--- Instructions for the task ---
Please set down only the lines between the line containing "intros [Hb Hr Hw He Hl Hq1 Hq2 Hnl Hp]." and the end of the records, inclusive, exactly as they stand.

Saved data entries

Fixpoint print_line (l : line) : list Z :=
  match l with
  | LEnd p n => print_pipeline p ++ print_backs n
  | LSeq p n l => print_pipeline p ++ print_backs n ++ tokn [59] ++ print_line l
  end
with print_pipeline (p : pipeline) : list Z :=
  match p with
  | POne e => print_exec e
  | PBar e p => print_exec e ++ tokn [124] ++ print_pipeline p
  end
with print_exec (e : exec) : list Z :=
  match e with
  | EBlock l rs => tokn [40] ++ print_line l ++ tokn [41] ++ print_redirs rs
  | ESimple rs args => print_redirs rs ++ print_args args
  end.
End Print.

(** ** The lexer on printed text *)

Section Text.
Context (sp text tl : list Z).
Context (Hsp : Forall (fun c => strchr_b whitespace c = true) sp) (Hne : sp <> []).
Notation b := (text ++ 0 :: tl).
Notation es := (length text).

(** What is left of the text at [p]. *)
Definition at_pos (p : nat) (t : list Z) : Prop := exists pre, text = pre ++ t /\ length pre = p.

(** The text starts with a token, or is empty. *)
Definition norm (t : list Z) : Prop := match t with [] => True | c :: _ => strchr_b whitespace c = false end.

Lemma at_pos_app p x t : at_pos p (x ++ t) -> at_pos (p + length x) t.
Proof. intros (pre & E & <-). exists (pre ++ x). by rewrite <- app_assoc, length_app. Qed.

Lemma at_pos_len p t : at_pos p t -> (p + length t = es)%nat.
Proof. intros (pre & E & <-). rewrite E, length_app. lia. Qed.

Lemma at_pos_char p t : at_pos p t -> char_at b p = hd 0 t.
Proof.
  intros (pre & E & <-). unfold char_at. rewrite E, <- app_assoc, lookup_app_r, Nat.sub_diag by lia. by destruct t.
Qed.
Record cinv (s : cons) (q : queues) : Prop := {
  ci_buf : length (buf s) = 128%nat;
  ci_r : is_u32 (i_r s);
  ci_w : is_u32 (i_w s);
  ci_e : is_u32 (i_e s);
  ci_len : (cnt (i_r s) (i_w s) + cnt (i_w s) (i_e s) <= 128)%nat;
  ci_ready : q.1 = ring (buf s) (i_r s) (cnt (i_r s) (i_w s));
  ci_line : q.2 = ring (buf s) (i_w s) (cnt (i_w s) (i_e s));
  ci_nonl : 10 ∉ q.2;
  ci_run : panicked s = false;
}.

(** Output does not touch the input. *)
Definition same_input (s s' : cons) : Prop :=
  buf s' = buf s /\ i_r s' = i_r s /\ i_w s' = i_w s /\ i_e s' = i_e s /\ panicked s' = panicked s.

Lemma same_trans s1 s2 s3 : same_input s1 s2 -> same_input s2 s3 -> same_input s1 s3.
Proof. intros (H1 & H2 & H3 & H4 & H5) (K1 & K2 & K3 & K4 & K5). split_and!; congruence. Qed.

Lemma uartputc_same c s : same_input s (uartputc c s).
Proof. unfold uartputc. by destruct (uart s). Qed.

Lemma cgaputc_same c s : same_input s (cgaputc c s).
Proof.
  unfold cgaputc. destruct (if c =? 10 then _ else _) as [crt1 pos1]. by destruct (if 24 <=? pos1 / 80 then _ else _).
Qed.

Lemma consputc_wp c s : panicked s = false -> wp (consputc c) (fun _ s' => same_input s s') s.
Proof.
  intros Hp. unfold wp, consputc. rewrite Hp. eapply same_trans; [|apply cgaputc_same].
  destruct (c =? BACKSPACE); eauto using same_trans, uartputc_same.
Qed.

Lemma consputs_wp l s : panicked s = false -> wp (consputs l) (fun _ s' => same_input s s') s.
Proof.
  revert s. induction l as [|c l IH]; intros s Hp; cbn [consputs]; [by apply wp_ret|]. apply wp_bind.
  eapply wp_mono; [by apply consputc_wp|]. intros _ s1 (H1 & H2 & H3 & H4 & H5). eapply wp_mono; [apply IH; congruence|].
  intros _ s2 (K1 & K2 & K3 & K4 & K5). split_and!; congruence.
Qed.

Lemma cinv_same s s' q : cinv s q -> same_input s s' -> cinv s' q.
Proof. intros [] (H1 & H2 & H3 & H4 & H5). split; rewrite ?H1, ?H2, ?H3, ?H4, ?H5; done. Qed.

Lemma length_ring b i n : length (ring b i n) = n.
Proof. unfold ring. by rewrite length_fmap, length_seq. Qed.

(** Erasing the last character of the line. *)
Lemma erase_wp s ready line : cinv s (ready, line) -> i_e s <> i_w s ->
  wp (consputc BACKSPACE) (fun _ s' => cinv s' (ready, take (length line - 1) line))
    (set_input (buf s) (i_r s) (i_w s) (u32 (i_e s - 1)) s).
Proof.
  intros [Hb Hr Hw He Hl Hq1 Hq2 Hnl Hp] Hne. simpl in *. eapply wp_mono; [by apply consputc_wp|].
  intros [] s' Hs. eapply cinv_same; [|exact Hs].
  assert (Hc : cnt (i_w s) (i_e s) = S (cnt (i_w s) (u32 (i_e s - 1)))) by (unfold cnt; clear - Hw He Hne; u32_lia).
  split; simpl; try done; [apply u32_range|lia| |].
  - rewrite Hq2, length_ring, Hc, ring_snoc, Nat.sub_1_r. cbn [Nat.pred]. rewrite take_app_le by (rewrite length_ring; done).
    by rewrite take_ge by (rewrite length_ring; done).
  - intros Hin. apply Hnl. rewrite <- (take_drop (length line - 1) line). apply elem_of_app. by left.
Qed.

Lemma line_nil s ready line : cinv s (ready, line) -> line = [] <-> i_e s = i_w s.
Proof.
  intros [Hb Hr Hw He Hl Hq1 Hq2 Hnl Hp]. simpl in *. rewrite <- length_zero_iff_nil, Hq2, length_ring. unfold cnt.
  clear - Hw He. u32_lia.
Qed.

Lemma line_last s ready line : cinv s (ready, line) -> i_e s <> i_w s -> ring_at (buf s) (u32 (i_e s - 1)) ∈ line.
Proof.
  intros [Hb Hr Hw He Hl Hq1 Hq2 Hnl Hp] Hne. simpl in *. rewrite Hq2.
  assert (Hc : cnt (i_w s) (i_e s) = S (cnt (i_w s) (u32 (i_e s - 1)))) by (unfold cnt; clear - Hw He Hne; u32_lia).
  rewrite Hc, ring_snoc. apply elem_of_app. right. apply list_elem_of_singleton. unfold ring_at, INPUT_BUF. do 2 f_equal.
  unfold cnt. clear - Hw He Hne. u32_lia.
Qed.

--- Written solution ---
  intros [Hb Hr Hw He Hl Hq1 Hq2 Hnl Hp]. simpl in *. rewrite <- length_zero_iff_nil, Hq2, length_ring. unfold cnt.
  clear - Hw He. u32_lia.
Qed.

Lemma line_last s ready line : cinv s (ready, line) -> i_e s <> i_w s -> ring_at (buf s) (u32 (i_e s - 1)) ∈ line.
Proof.
  intros [Hb Hr Hw He Hl Hq1 Hq2 Hnl Hp] Hne. simpl in *. rewrite Hq2.
  assert (Hc : cnt (i_w s) (i_e s) = S (cnt (i_w s) (u32 (i_e s - 1)))) by (unfold cnt; clear - Hw He Hne; u32_lia).
  rewrite Hc, ring_snoc. apply elem_of_app. right. apply list_elem_of_singleton. unfold ring_at, INPUT_BUF. do 2 f_equal.
  unfold cnt. clear - Hw He Hne. u32_lia.
Qed.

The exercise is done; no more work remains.